● Problem to work on
From the line containing "a list that" down to the last line of the records below, give every line again without any change.
-- Material provided follows --
(** X2: an element that is not a dict stops [store_sensor_data]: it returns
    [False], the records before that element have been handled exactly as if
    they had been sent alone, and the elements after it are not looked at. *)
Theorem store_sensor_data_stops_at_non_dict (clock : nat -> datetime)
    (st : store) (good : list value) (bad : value) (rest : list value) :
  up st = true ->
  Forall (fun v => is_dict v = true) good ->
  is_dict bad = false ->
  exists st' good',
    store_sensor_data clock st good = (true, st', good')
    /\ store_sensor_data clock st (good ++ bad :: rest)%list
       = (false, st', (good' ++ bad :: rest)%list).
Proof.
  intros Hup Hd Hbad.
  destruct (store_sensor_loop_stops good clock 0%nat st bad rest Hup Hd Hbad)
    as (st' & good' & H1 & H2).
  exists st', good'. unfold store_sensor_data. by rewrite H1, H2.
Qed.

(** X3: with the server unreachable the empty list still returns [True];
    a list that starts with a dict returns [False] and stores nothing, and
    only that first dict has been touched (it carries [stored_at] and an
    [_id] afterwards). *)
Theorem store_sensor_data_unreachable (clock : nat -> datetime) (st : store)
    (sensor : doc) (rest : list value) :
  up st = false ->
  store_sensor_data clock st [] = (true, st, [])
  /\ exists st' sensor',
       store_sensor_data clock st (VDict sensor :: rest)
       = (false, st', VDict sensor' :: rest)
       /\ sensors st' = sensors st
       /\ pollution_reports st' = pollution_reports st
       /\ dict_has "stored_at" sensor' = true
       /\ dict_has "_id" sensor' = true.
Proof.
  intros Hup. split; [done|].
  unfold store_sensor_data. simpl.
  destruct (insert_one_cases (up st) (next_oid st) (sensors st)
              (dict_set "stored_at" (VDatetime (clock 0%nat)) sensor))
    as (d' & next' & Hins & Hid & Hsame).
  rewrite Hins, Hup. simpl.
  exists (set_sensors st next' (sensors st)), d'. repeat split; [|done].
  unfold insert_one in Hins.
  destruct (dict_has "_id" (dict_set "stored_at" _ sensor)) eqn:E;
    injection Hins as <- _; unfold dict_has.
  - by rewrite dict_get_set_eq.
  - rewrite dict_get_set_ne by done. by rewrite dict_get_set_eq.
Qed.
-- Material provided concluded --
● Task answer
    a list that starts with a dict returns [False] and stores nothing, and
    only that first dict has been touched (it carries [stored_at] and an
    [_id] afterwards). *)
Theorem store_sensor_data_unreachable (clock : nat -> datetime) (st : store)
    (sensor : doc) (rest : list value) :
  up st = false ->
  store_sensor_data clock st [] = (true, st, [])
  /\ exists st' sensor',
       store_sensor_data clock st (VDict sensor :: rest)
       = (false, st', VDict sensor' :: rest)
       /\ sensors st' = sensors st
       /\ pollution_reports st' = pollution_reports st
       /\ dict_has "stored_at" sensor' = true
       /\ dict_has "_id" sensor' = true.
Proof.
  intros Hup. split; [done|].
  unfold store_sensor_data. simpl.
  destruct (insert_one_cases (up st) (next_oid st) (sensors st)
              (dict_set "stored_at" (VDatetime (clock 0%nat)) sensor))
    as (d' & next' & Hins & Hid & Hsame).
  rewrite Hins, Hup. simpl.
  exists (set_sensors st next' (sensors st)), d'. repeat split; [|done].
  unfold insert_one in Hins.
  destruct (dict_has "_id" (dict_set "stored_at" _ sensor)) eqn:E;
    injection Hins as <- _; unfold dict_has.
  - by rewrite dict_get_set_eq.
  - rewrite dict_get_set_ne by done. by rewrite dict_get_set_eq.
Qed.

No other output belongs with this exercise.